## Exercise data:

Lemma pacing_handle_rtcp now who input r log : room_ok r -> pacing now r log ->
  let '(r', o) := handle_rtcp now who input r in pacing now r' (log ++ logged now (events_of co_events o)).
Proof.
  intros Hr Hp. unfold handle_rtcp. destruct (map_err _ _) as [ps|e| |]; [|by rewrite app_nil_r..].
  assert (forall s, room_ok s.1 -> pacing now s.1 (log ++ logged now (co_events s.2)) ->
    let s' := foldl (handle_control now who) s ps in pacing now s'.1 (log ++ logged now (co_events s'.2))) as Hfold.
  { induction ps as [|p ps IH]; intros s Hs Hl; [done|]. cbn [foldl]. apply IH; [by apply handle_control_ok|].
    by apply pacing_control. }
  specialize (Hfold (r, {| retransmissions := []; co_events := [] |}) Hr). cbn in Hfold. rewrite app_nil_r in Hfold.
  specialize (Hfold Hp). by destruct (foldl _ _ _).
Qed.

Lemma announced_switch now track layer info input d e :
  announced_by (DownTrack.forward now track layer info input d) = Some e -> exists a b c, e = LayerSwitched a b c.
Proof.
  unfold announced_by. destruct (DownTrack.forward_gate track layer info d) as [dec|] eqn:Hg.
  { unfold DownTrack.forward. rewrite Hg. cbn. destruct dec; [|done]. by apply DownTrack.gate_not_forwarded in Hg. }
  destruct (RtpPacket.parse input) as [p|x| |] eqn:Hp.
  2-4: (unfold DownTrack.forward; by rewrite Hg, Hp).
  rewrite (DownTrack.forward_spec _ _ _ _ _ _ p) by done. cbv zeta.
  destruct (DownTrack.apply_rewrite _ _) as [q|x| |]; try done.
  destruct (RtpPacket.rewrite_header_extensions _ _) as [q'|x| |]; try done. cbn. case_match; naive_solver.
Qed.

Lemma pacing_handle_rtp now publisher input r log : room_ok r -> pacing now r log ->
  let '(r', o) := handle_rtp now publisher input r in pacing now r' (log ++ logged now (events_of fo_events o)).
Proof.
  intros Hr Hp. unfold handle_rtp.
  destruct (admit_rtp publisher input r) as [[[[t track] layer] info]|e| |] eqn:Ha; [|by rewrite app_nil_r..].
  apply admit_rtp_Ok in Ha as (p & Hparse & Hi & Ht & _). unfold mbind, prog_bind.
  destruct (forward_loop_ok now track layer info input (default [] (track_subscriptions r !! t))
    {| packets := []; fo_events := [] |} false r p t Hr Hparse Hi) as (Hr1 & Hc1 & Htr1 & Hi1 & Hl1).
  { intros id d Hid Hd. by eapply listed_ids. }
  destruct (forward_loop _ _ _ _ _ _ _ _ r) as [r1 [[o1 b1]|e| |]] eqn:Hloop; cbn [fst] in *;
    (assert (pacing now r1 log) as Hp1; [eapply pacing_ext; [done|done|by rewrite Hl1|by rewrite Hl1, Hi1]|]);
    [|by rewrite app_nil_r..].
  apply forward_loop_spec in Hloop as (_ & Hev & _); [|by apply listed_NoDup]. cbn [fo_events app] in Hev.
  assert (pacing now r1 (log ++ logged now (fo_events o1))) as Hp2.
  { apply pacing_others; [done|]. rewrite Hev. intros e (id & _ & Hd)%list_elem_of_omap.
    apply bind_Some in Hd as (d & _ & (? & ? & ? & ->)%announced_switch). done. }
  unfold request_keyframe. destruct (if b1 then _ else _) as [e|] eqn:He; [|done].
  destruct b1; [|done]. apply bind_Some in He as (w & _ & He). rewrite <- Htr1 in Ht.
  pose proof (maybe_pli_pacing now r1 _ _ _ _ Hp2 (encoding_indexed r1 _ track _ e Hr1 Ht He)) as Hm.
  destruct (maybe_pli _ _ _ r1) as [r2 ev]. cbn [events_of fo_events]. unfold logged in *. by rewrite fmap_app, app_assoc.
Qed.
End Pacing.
---
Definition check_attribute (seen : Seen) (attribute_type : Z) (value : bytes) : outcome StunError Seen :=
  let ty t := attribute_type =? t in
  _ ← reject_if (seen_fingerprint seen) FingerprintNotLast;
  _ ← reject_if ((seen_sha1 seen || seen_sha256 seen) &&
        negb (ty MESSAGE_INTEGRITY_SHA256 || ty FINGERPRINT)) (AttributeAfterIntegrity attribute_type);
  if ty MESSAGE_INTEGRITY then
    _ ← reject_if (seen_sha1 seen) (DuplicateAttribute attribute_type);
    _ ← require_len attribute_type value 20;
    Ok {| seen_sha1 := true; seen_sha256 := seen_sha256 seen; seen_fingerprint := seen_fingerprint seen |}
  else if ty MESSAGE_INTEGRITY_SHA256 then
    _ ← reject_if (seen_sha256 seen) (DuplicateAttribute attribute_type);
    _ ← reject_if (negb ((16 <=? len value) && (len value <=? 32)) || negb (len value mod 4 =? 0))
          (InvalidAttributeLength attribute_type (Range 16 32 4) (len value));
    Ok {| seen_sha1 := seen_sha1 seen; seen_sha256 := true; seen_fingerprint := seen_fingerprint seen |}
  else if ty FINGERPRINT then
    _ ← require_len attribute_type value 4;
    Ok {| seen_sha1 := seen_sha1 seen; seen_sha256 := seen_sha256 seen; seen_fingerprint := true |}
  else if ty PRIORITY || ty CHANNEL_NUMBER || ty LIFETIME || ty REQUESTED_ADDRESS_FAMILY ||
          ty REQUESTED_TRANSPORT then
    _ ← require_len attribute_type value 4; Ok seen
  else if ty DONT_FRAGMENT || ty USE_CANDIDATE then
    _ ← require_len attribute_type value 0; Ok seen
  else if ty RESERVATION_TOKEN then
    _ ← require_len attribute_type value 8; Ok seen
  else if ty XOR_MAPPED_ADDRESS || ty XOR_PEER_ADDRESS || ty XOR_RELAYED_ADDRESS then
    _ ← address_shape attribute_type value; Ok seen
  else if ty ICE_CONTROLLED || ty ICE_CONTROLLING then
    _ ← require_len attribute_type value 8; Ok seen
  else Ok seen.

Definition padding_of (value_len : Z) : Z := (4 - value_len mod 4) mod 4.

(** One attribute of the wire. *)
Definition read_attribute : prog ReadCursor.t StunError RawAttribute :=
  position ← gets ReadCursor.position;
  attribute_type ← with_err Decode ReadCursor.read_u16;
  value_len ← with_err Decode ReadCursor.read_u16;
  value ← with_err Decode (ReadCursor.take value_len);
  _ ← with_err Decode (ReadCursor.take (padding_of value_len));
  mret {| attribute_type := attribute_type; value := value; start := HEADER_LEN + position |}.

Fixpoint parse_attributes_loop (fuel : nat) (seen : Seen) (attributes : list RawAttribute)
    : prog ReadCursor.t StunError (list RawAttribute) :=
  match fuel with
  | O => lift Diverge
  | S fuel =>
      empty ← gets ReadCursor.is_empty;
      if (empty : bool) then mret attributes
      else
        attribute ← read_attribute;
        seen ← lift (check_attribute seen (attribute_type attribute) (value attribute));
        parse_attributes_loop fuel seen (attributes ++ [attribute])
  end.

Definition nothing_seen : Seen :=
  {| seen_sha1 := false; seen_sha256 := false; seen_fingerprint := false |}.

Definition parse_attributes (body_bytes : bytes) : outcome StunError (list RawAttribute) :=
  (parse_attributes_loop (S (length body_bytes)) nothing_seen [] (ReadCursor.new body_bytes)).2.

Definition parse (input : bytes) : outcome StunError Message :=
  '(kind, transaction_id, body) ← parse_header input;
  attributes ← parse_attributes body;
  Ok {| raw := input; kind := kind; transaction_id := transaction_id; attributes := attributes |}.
--
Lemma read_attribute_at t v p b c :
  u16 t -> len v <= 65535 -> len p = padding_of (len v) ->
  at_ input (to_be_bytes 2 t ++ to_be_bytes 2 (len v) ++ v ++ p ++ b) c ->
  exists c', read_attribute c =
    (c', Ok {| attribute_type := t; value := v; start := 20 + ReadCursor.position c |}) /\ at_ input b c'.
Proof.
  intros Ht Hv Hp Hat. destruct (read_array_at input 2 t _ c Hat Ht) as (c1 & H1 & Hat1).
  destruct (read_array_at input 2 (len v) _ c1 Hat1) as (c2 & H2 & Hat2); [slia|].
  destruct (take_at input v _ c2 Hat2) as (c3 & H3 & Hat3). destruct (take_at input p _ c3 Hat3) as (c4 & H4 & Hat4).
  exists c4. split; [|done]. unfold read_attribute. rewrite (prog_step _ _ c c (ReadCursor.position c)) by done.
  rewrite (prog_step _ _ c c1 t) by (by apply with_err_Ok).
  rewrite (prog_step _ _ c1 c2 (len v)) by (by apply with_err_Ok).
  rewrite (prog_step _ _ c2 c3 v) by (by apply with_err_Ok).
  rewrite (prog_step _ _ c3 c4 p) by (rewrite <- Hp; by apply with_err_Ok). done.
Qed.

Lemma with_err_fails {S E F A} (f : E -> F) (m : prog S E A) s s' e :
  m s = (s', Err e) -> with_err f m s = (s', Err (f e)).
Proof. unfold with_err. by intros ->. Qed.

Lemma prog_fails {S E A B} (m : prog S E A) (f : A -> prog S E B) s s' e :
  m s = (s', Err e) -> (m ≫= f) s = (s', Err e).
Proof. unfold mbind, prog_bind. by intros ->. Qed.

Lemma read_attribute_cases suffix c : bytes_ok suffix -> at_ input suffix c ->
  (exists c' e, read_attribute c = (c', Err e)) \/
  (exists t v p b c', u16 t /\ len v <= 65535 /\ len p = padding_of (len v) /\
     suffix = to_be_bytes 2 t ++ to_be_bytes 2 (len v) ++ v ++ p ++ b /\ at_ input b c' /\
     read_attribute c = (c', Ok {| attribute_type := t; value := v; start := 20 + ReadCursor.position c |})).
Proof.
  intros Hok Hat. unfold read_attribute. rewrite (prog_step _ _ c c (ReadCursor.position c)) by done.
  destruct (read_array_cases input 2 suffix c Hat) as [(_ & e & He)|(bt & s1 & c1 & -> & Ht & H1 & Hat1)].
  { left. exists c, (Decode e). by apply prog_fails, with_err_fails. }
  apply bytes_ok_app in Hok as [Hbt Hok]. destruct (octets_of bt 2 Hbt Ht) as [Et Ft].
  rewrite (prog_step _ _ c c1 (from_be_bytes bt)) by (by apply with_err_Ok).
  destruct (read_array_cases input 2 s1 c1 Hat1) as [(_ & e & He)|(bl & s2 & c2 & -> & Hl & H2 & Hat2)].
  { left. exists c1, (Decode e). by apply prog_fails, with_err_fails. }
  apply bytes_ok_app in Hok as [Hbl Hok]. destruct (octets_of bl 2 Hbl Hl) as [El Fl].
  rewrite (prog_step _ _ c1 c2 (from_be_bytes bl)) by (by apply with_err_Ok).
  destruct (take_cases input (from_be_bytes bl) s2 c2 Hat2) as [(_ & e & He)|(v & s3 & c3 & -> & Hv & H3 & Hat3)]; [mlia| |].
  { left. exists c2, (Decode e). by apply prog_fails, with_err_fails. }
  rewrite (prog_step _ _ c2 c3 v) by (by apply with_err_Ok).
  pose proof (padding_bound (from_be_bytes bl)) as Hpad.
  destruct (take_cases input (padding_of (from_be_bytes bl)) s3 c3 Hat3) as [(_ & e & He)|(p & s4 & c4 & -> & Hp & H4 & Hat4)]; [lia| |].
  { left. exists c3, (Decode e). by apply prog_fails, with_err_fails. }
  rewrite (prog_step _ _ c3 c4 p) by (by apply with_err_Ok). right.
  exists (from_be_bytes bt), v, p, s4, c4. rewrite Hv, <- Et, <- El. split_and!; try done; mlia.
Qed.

## Exercise:
Your response should contain each line of the entries above that holds the string "intros".

## Task output:
  intros Hr Hp. unfold handle_rtcp. destruct (map_err _ _) as [ps|e| |]; [|by rewrite app_nil_r..].
  { induction ps as [|p ps IH]; intros s Hs Hl; [done|]. cbn [foldl]. apply IH; [by apply handle_control_ok|].
  intros Hr Hp. unfold handle_rtp.
  { intros id d Hid Hd. by eapply listed_ids. }
  { apply pacing_others; [done|]. rewrite Hev. intros e (id & _ & Hd)%list_elem_of_omap.
  intros Ht Hv Hp Hat. destruct (read_array_at input 2 t _ c Hat Ht) as (c1 & H1 & Hat1).
Proof. unfold with_err. by intros ->. Qed.
Proof. unfold mbind, prog_bind. by intros ->. Qed.
  intros Hok Hat. unfold read_attribute. rewrite (prog_step _ _ c c (ReadCursor.position c)) by done.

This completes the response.